Justice Minister Judith Collins made an extraordinary attack on a TVNZ journalist at National's northern regional conference today.
Ms Collins was upset over the media's role in forcing Maurice Williamson's resignation as a minister last week.
She said members of the media should be open to the same scrutiny as politicians. Then she named one.
"I think it's very important that when the media want to raise issues about behaviours, they need to understand that sometime they can be very inappropriate as well," she says.
This is how it unfolded. 3 News was asking about a story that stated Ms Collins, in her former job as Police Minister, asked the police a question about leave entitlements on behalf of a Labour MP and his daughter.
She says if you have problems with entitlements, go to your MP.
"What you should do is go to your MP, and that's the right thing to do. And that way your MP can deal with the situation in a proper way.
"It's just like when a member of the Press Gallery, about how her then-husband was having difficulty being recruited by the New Zealand Police. She said that was a problem and had been told that her husband wasn't going to be acceptable as a police recruit because of her family connections."
As we got back to the original question, the minister was not finished.
"I think you should ask Katie Bradford about that matter."
Katie Bradford is a TVNZ political reporter, but was working for Newstalk ZB at the time.
"It was unusual that she raised the issue," says Ms Collins. "I immediately said I couldn't have anything to do with that because that would be an operational matter."
So Ms Collins is still refusing to name the border official she dined with in China, at the centre of the Oravida controversy. But she is naming the journalist.
"I think it's so fair. Someone could OIA me for the information and I'd have to tell them anyway."
As for Ms Bradford, she said in a statement: "Today's reported comments have come as a complete surprise. I recall that this came up in informal conversation between the minister and me, but I never asked her to intervene."
But Ms Collins wasn't finished. As we moved onto the Oravida issue, she kept pressing the comments about Ms Bradford.
"You might just find I have recall on all sorts of things. We'll just wait and see."
On Oravida, she said her staff asked for a foreign affairs briefing on a dinner that was attended by a Chinese border official because they were overzealous.
"My office is full of control freaks who want to have all the information they possibly can, and when I found out they'd asked for a briefing I said, 'Don't do that; it's a private dinner. You'll waste MFAT's time.'"
And then we moved onto revelations from 3rd Degree that another company her husband is a director of, Oravida Kauri, has been digging up swamp Kauri to eventually send offshore. She told us to "mind your own business".

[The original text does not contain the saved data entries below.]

(** ** Constants *)

Definition DEFAULT_URL : string := "http://127.0.0.1:8080".
Definition SCHEMA_VERSION : N := 2.
Definition PLANE_COMPILER_VERSION : string := "b2-file-plane-v1".
Definition MEMORY_FILE : string := "MEMORY.md".
Definition MANIFEST_FILE : string := "memphant-export.json".
Definition UNITS_DIR : string := "units".
Definition INBOX_DIR : string := "inbox".
Definition MAX_MANIFEST_BYTES : N := 4 * 1024 * 1024.
Definition MAX_MANAGED_FILE_BYTES : N := 2 * 1024 * 1024.
Definition MAX_DIRECTORY_ENTRIES_READ : N := 100000.
Definition DEFAULT_HTTP_TIMEOUT_MS : N := 30000.
Definition MAX_HTTP_TIMEOUT_MS : N := 300000.
Definition MAX_FILE_SYNC_REQUEST_ENCODED_BYTES : N := 2097152.

(** ** Strings *)

Definition ends_str (suffix value : string) : bool := ends (bytes_of suffix) (bytes_of value).
Definition contains_str (pat value : string) : bool := contains_bytes (bytes_of value) (bytes_of pat).

(** [str::rfind]: the last position at which [pat] occurs. *)
Fixpoint rfind (pat l : list N) : option nat :=
  match l with
  | [] => if starts_with pat [] then Some 0%nat else None
  | _ :: l' =>
      match rfind pat l' with
      | Some i => Some (S i)
      | None => if starts_with pat l then Some 0%nat else None
      end
  end.

(** [&text[start..end]] at character boundaries: panics when they are out of
    order. *)
Definition str_slice (start end_ : nat) (text : string) : option string :=
  if (start <=? end_)%nat && (end_ <=? String.length text)%nat
  then Some (string_of_bytes (slice start end_ (bytes_of text))) else None.

(** [findings.sort(); findings.dedup()]. *)
Definition sorted_findings (findings : list string) : list string := dedup_by String.eqb (sort_by str_leb findings).

(** The [ParseIntError] of [str::parse::<u64>]. *)
Fixpoint parse_digits (max value : N) (l : list N) : result string N :=
  match l with
  | [] => Ok value
  | b :: l =>
      if negb (is_digit b) then Err "invalid digit found in string"
      else let value := 10 * value + (b - 48) in
           if max <? value then Err "number too large to fit in target type"
           else parse_digits max value l
  end.
Definition parse_u64 (value : string) : result string N :=
  match bytes_of value with
  | [] => Err "cannot parse integer from empty string"
  | [b] => parse_digits u64_max 0 [b]
  | b :: l => if b =? 43 then parse_digits u64_max 0 l else parse_digits u64_max 0 (b :: l)
  end.

(** [{value:.2}] of a float: exact, ties to even. *)
Definition hundredths (m : N) (e : Z) : N :=
  if (0 <=? e)%Z then m * 2 ^ Z.to_N e * 100
  else let unit := 2 ^ Z.to_N (- e) in
       let floor := m * 100 / unit in
       let rest := 2 * ((m * 100) `mod` unit) in
       if (unit <? rest) || (rest =? unit) && N.odd floor then floor + 1 else floor.
Definition two_digits (n : N) : string := if n <? 10 then "0" +:+ show n else show n.
Definition fixed2 (negative : bool) (value : N) : string :=
  (if negative then "-" else String.EmptyString) +:+ show (value / 100) +:+ "." +:+ two_digits (value `mod` 100).
Definition show_f32_2 (value : f32) : string :=
  match f32_decode value with
  | SpecFloat.S754_nan => "NaN"
  | SpecFloat.S754_infinity s => if s then "-inf" else "inf"
  | SpecFloat.S754_zero s => fixed2 s 0
  | SpecFloat.S754_finite s m e => fixed2 s (hundredths (N.pos m) e)
  end.

(** ** Data *)

Record FileIdentity : Set := mkFileIdentity { fi_device : N; fi_inode : N }.
#[export] Instance FileIdentity_eq_dec : EqDecision FileIdentity.
Proof. solve_decision. Defined.

Record ManagedFileSnapshot : Set := mkManagedFile {
  mf_identity : FileIdentity;
  mf_bytes : string;
}.
#[export] Instance ManagedFileSnapshot_eq_dec : EqDecision ManagedFileSnapshot.
Proof. solve_decision. Defined.

Record UnitFooter : Set := mkUnitFooter {
  uf_unit_id : string;
  uf_body_sha256 : string;
  uf_subject_generation : N;
  uf_kind : MemoryKind.t;
  uf_fact_key : option string;
  uf_predicate : option string;
  uf_confidence : option f32;
  uf_state : UnitState.t;
  uf_valid_from : option string;
  uf_valid_to : option string;
  uf_source_span : option string;
}.

Record ManifestEntry : Set := mkManifestEntry {
  me_unit_id : string;
  me_path : string;
  me_kind : MemoryKind.t;
  me_fact_key : option string;
  me_predicate : option string;
  me_confidence : option f32;
  me_valid_from : option string;
  me_valid_to : option string;
  me_state : UnitState.t;
  me_source_span : option string;
  me_body_sha256 : string;
  me_file_sha256 : string;
}.

Record ExportManifest : Set := mkExportManifest {
  em_schema_version : N;
  em_compiler_version : string;
  em_tenant_id : string;
  em_subject_id : string;
  em_actor_id : string;
  em_scope_id : string;
  em_agent_node_id : string;
  em_subject_generation : N;
  em_snapshot_sha256 : string;
  em_memory_sha256 : string;
  em_entries : list ManifestEntry;
}.

Record RenderedProjection : Set := mkRendered {
  rp_memory : string;
  rp_units : list (string * string);
  rp_manifest : ExportManifest;
  rp_manifest_bytes : string;
}.

Record CompileArgs : Set := mkCompileArgs {
  ca_subject_id : Uuid;
  ca_scope_id : Uuid;
  ca_actor_id : Uuid;
  ca_agent_node_id : Uuid;
  ca_subject_generation : N;
  ca_out : string;
}.

Record SyncArgs : Set := mkSyncArgs { sa_context : CompileArgs; sa_apply : bool }.

Record SyncSnapshot : Set := mkSyncSnapshot {
  sy_manifest : ExportManifest;
  sy_managed_files : list (string * ManagedFileSnapshot);
  sy_inbox_files : list (string * ManagedFileSnapshot);
  sy_operations : list FileSyncOperation.t;
}.

Record SyncPlan : Set := mkSyncPlan {
  sp_schema_version : N;
  sp_subject_id : string;
  sp_scope_id : string;
  sp_actor_id : string;
  sp_agent_node_id : string;
  sp_subject_generation : N;
  sp_base_fingerprint : string;
  sp_plan_sha256 : string;
  sp_operations : list FileSyncOperation.t;
  sp_destructive : list string;
  sp_consumed_inbox : list string;
}.

Module SyncFailure.
Inductive t : Set :=
| Invalid (findings : list string)
| Conflict (error : string)
| Unavailable (error : string)
| OutcomeUnknown (error : string)
| PostCommit (error : string)
| Error (error : string).
End SyncFailure.

Module ProjectionFetchFailure.
Inductive t : Set :=
| Unavailable (error : string)
| Status (status : N) (code : string)
| Invalid (error : string).
End ProjectionFetchFailure.

Module CompileFailure.
Inductive t : Set := Dirty (findings : list string) | Error (error : string).
End CompileFailure.

(** The derived equalities: floats are compared as floats. *)
Definition footer_eq (a b : UnitFooter) : bool :=
  bool_decide (uf_unit_id a = uf_unit_id b) &&
  bool_decide (uf_body_sha256 a = uf_body_sha256 b) &&
  (uf_subject_generation a =? uf_subject_generation b) &&
  bool_decide (uf_kind a = uf_kind b) &&
  bool_decide (uf_fact_key a = uf_fact_key b) &&
  bool_decide (uf_predicate a = uf_predicate b) &&
  confidence_eq (uf_confidence a) (uf_confidence b) &&
  bool_decide (uf_state a = uf_state b) &&
  bool_decide (uf_valid_from a = uf_valid_from b) &&
  bool_decide (uf_valid_to a = uf_valid_to b) &&
  bool_decide (uf_source_span a = uf_source_span b).

Definition entry_eq (a b : ManifestEntry) : bool :=
  bool_decide (me_unit_id a = me_unit_id b) &&
  bool_decide (me_path a = me_path b) &&
  bool_decide (me_kind a = me_kind b) &&
  bool_decide (me_fact_key a = me_fact_key b) &&
  bool_decide (me_predicate a = me_predicate b) &&
  confidence_eq (me_confidence a) (me_confidence b) &&
  bool_decide (me_valid_from a = me_valid_from b) &&
  bool_decide (me_valid_to a = me_valid_to b) &&
  bool_decide (me_state a = me_state b) &&
  bool_decide (me_source_span a = me_source_span b) &&
  bool_decide (me_body_sha256 a = me_body_sha256 b) &&
  bool_decide (me_file_sha256 a = me_file_sha256 b).

(** [Vec]'s equality. *)
Fixpoint vec_eq {A} (eq : A → A → bool) (a b : list A) : bool :=
  match a, b with
  | [], [] => true
  | x :: a, y :: b => eq x y && vec_eq eq a b
  | _, _ => false
  end.

Definition manifest_eq (a b : ExportManifest) : bool :=
  (em_schema_version a =? em_schema_version b) &&
  bool_decide (em_compiler_version a = em_compiler_version b) &&
  bool_decide (em_tenant_id a = em_tenant_id b) &&
  bool_decide (em_subject_id a = em_subject_id b) &&
  bool_decide (em_actor_id a = em_actor_id b) &&
  bool_decide (em_scope_id a = em_scope_id b) &&
  bool_decide (em_agent_node_id a = em_agent_node_id b) &&
  (em_subject_generation a =? em_subject_generation b) &&
  bool_decide (em_snapshot_sha256 a = em_snapshot_sha256 b) &&
  bool_decide (em_memory_sha256 a = em_memory_sha256 b) &&
  vec_eq entry_eq (em_entries a) (em_entries b).

Definition base_eq (a b : FileSyncUnitMetadata) : bool :=
  (fm_unit_id a =? fm_unit_id b) &&
  bool_decide (fm_kind a = fm_kind b) &&
  bool_decide (fm_fact_key a = fm_fact_key b) &&
  bool_decide (fm_predicate a = fm_predicate b) &&
  confidence_eq (fm_confidence a) (fm_confidence b) &&
  bool_decide (fm_valid_from a = fm_valid_from b) &&
  bool_decide (fm_valid_to a = fm_valid_to b) &&
  bool_decide (fm_body_sha256 a = fm_body_sha256 b).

"Has that got anything to do with me? Am I the minister of wetlands? So go and find someone who cares about this, because I don't."
The interview was over, but not before one last comment as she was walking off.
"I hope you hold your own to account, after what you've done to Maurice."
It was a reference to Mr Williamson, who resigned as a minister last week over contacting police on behalf of a Chinese businessman facing domestic assault allegations.
Prime Minister John Key says his government has a constructive relationship with the media.
Late this afternoon Ms Collins apologised to the TVNZ journalist on Twitter, but Mr Key will still face intense pressure over this.
The simple questions are: Did Ms Collins go too far today? And will he do anything about it?